Exercise prompt. Take the lines below from the first through the one that contains "Definition new_config (p" and copy them exactly.

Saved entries
-- Opening Marker --
(* ===== verification/Sink.v ===== *)
(** * The log sink: [supra_log/src/sink.rs], [subscriber.rs]

    A line is redacted, counted and appended to one file under a lock every process
    takes; before it is, a file that would grow past its bound is rotated along a
    chain of generations.  The directory, the handle kept for a device and the error
    stream are the state; every step on it may be refused or be the last one before
    a crash, and environments say which. *)

From Stdlib Require Import Ascii.
From S2P Require Import Prelude Text Sealing Utf8 FileSystem Traced Redact.

(** ** Configuration *)

Definition DEFAULT_MAX_BYTES : N := 8 * 1024 * 1024.
Definition DEFAULT_KEEP : nat := 4.

Record SinkConfig := mkSinkConfig { path : string; max_bytes : N; keep : nat; stderr : bool }.

Definition new_config (p : string) : SinkConfig := mkSinkConfig p DEFAULT_MAX_BYTES DEFAULT_KEEP true.
Definition with_max_bytes (bytes : N) (c : SinkConfig) : SinkConfig :=
  mkSinkConfig (path c) bytes (keep c) (stderr c).
Definition with_keep (count : nat) (c : SinkConfig) : SinkConfig :=
  mkSinkConfig (path c) (max_bytes c) count (stderr c).
Definition with_stderr (enabled : bool) (c : SinkConfig) : SinkConfig :=
  mkSinkConfig (path c) (max_bytes c) (keep c) enabled.

(** ** The world of a sink *)

Record file := mkFile { content : list byte; mode : N }.

Abbreviation dir := (gmap string file).

(** The directory, the handle the sink keeps for a device ([Mutex<Option<Open>>], the
    bytes written through it) and what the device received. *)
Record world := mkWorld { files : dir; open_ : option N; device : list byte }.

#[export] Instance file_eq_dec : EqDecision file.
Proof. solve_decision. Defined.
#[export] Instance world_eq_dec : EqDecision world.
Proof. solve_decision. Defined.

Definition set_files (f : dir → dir) (w : world) : world := mkWorld (f (files w)) (open_ w) (device w).

Definition content_at (name : string) (d : dir) : list byte :=
  match d !! name with Some f => content f | None => [] end.

(** What the system answers to one call. *)
Record env := mkEnv {
  is_device : bool;               (** the path names something other than a regular file *)
  is_fifo : bool;
  directory : bool;               (** [create_dir_all] *)
  lock_open : bool;
  lock_exclusive : bool;
  removed : bool;
  truncated : bool;
  renamed : string → bool;
  opened : bool;
  created_mode : N;               (** the mode the process's mask leaves a new file *)
  chmod : bool;
  failed_at : option nat;         (** the byte at which [write_all] fails *)
}.

(** A step of the system: refused, or done. *)
Definition attempt (granted : bool) (f : dir → dir) : T world unit unit :=
  if granted then act (set_files f) else lift (Err tt).

(** [let _ = f();]. *)
Definition ignore (m : T world unit unit) : T world unit unit := λ w,
  let '(states, w', _) := m w in (states, w', Ok tt).

Definition exists_ (name : string) : T world unit bool :=
  look (λ w, bool_decide (is_Some (files w !! name))).

Definition move (from to : string) (d : dir) : dir :=
  match d !! from with Some f => <[to := f]> (base.delete from d) | None => d end.

(** ** The lock beside the log: [FileLock::acquire] of [supra_ffi/src/process.rs] *)

Definition lock_path (p : string) : string :=
  with_file_name p ("." +:+ default "target" (file_name p) +:+ ".lock").

Definition create (name : string) (m : N) (d : dir) : dir :=
  match d !! name with Some _ => d | None => <[name := mkFile [] m]> d end.

Definition acquire (e : env) (p : string) : T world unit unit :=
  let! _ := lift (if directory e then Ok tt else Err tt) in
  let! _ := attempt (lock_open e) (create (lock_path p) (created_mode e)) in
  lift (if lock_exclusive e then Ok tt else Err tt).

(** ** Rotation *)

Definition rotated (p : string) (index : nat) : string := p +:+ "." +:+ pretty index.

(** [for index in (1..keep).rev()], from [index] down. *)
Fixpoint shift (e : env) (p : string) (index : nat) : T world unit unit :=
  match index with
  | 0 => ret tt
  | S below =>
      let from := rotated p index in
      let! there := exists_ from in
      let! _ := (if there : bool then attempt (renamed e from) (move from (rotated p (S index))) else ret tt) in
      shift e p below
  end.

Definition rotate (e : env) (p : string) (keep : nat) : T world unit unit :=
  match keep with
  | 0 =>
      attempt (truncated e)
        (λ d, <[p := mkFile [] (match d !! p with Some f => mode f | None => created_mode e end)]> d)
  | S below =>
      let oldest := rotated p keep in
      let! there := exists_ oldest in
      let! _ := (if there : bool then attempt (removed e) (base.delete oldest) else ret tt) in
      let! _ := shift e p below in
      let! there := exists_ p in
      if there : bool then attempt (renamed e p) (move p (rotated p 1)) else ret tt
  end.

(** ** Writing *)

(** [saturating_add] on [u64]. *)
Definition u64_max_N : N := 18446744073709551615.
Definition saturating_add (a b : N) : N := N.min (a + b) u64_max_N.

Definition OWNER_ONLY : N := 384.  (* 0o600 *)

Definition set_permissions (p : string) (m : N) (d : dir) : dir :=
  match d !! p with Some f => <[p := mkFile (content f) m]> d | None => d end.

(** The first bytes of the payload arrive at the end of the file. *)
Definition append (p : string) (bytes : list byte) (d : dir) : dir :=
  match d !! p with Some f => <[p := mkFile (content f ++ bytes) (mode f)]> d | None => d end.

Definition append_all (e : env) (p : string) (payload : list byte) : T world unit unit := λ w,
  let n := default (length payload) (failed_at e) in
  ((λ k, set_files (append p (take k payload)) w) <$> seq 0 (S n),
   set_files (append p (take n payload)) w,
   match failed_at e with Some _ => Err tt | None => Ok tt end).

Definition open_append (e : env) (p : string) : T world unit N :=
  let! _ := lift (if is_fifo e then Err tt else Ok tt) in
  let! _ := lift (if directory e then Ok tt else Err tt) in
  if is_device e then lift (if opened e then Ok 0%N else Err tt)
  else
    let! _ := attempt (opened e) (create p OWNER_ONLY) in
    let! _ := attempt (chmod e) (set_permissions p OWNER_ONLY) in
    look (λ w, N.of_nat (length (content_at p (files w)))).

Definition set_open (o : option N) : T world unit unit :=
  act (λ w, mkWorld (files w) o (device w)).

Definition put_device (bytes : list byte) : T world unit unit :=
  act (λ w, mkWorld (files w) (open_ w) (device w ++ bytes)).

(** The branch for a regular file. *)
Definition write_regular (c : SinkConfig) (e : env) (payload : list byte) : T world unit unit :=
  let! _ := acquire e (path c) in
  let! len := look (λ w, N.of_nat (length (content_at (path c) (files w)))) in
  let! _ := (if (max_bytes c <? saturating_add len (N.of_nat (length payload)))%N
             then ignore (rotate e (path c) (keep c)) else ret tt) in
  let! _ := attempt (opened e) (create (path c) (created_mode e)) in
  let! _ := attempt (chmod e) (set_permissions (path c) OWNER_ONLY) in
  on_error (let! _ := append_all e (path c) payload in set_open None)
    (λ w, mkWorld (files w) None (device w)).

(** The branch for a device, over the handle that is kept. *)
Definition write_device (c : SinkConfig) (e : env) (payload : list byte) : T world unit unit :=
  let! handle := look open_ in
  let! written := match handle with
                  | Some written => ret written
                  | None => let! written := open_append e (path c) in
                            let! _ := set_open (Some written) in ret written
                  end in
  match failed_at e with
  | None =>
      let! _ := put_device payload in
      set_open (Some (saturating_add written (N.of_nat (length payload))))
  | Some n =>
      let! _ := put_device (take n payload) in
      let! _ := set_open None in
      lift (Err tt)
  end.

Definition write_to_file (c : SinkConfig) (e : env) (payload : list byte) : T world unit unit :=
  if is_device e then write_device c e payload else write_regular c e payload.

(** [Sink::open]. *)
Definition open_sink (c : SinkConfig) (e : env) : T world unit unit :=
  let! written := open_append e (path c) in set_open (Some written).

(** ** One line *)

Record counters := mkCounters { dropped : N; stderr_suppressed : N }.

Definition suppress_stderr (s : counters) : counters := mkCounters (dropped s) (stderr_suppressed s + 1).
Definition drop_guard (s : counters) : counters := mkCounters (dropped s) (stderr_suppressed s - 1).

Definition mirrors_to_stderr (c : SinkConfig) (s : counters) : bool :=
  stderr c && (stderr_suppressed s =? 0)%N.

Definition is_line_break (c : byte) : bool :=
  bool_decide (c = Ascii.ascii_of_nat 10 ∨ c = Ascii.ascii_of_nat 13).

(** [line.trim_end_matches(['\n', '\r'])]. *)
Definition trim_line (line : list byte) : list byte :=
  rev (drop_while is_line_break (rev line)).

Definition quoted (s : string) : list byte := [quote] ++ Text.bytes s ++ [quote].

(** The notice of lost lines, itself a line of the log. *)
Definition notice (lost : N) : list byte :=
  Text.bytes "{" ++ quoted "level" ++ Text.bytes ":" ++ quoted "WARN" ++ Text.bytes "," ++
  quoted "target" ++ Text.bytes ":" ++ quoted "supra_log" ++ Text.bytes "," ++
  quoted "message" ++ Text.bytes ":" ++ [quote] ++ dec lost ++
  Text.bytes " log line(s) could not be written" ++ [quote] ++ Text.bytes "}" ++ [Ascii.ascii_of_nat 10].

Definition payload (lost : N) (line : list byte) : list byte :=
  (if (0 <? lost)%N then notice lost else []) ++ redact (trim_line line) ++ [Ascii.ascii_of_nat 10].

(** [self.dropped.swap(0)] and, after a failure, [fetch_add(lost + 1)]. *)
Definition take_lost (s : counters) : N * counters := (dropped s, mkCounters 0 (stderr_suppressed s)).
Definition put_back (lost : N) (s : counters) : counters :=
  mkCounters (dropped s + (lost + 1)) (stderr_suppressed s).

(** The sink after a line, the world after it, and what went to the error stream. *)
Definition write_line (c : SinkConfig) (e : env) (line : list byte) (s : counters) (w : world) :
    counters * world * list byte :=
  let '(lost, s1) := take_lost s in
  let bytes := payload lost line in
  let s2 := match outcome (write_to_file c e bytes) w with Ok _ => s1 | Err _ => put_back lost s1 end in
  (s2, after (write_to_file c e bytes) w, if mirrors_to_stderr c s2 then bytes else []).

(** ** The writer the subscriber formats into: [subscriber.rs] *)

(** The buffer of a [SinkWriter], and the lines it has passed to its sink. *)
Definition emit (w : list byte * list (list byte)) : list byte * list (list byte) :=
  match w.1 with
  | [] => w
  | line => ([], w.2 ++ [if is_utf8 line then line else from_utf8_lossy line])
  end.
-- Closing Marker --
Exercise result.
(* ===== verification/Sink.v ===== *)
(** * The log sink: [supra_log/src/sink.rs], [subscriber.rs]

    A line is redacted, counted and appended to one file under a lock every process
    takes; before it is, a file that would grow past its bound is rotated along a
    chain of generations.  The directory, the handle kept for a device and the error
    stream are the state; every step on it may be refused or be the last one before
    a crash, and environments say which. *)

From Stdlib Require Import Ascii.
From S2P Require Import Prelude Text Sealing Utf8 FileSystem Traced Redact.

(** ** Configuration *)

Definition DEFAULT_MAX_BYTES : N := 8 * 1024 * 1024.
Definition DEFAULT_KEEP : nat := 4.

Record SinkConfig := mkSinkConfig { path : string; max_bytes : N; keep : nat; stderr : bool }.

Definition new_config (p : string) : SinkConfig := mkSinkConfig p DEFAULT_MAX_BYTES DEFAULT_KEEP true.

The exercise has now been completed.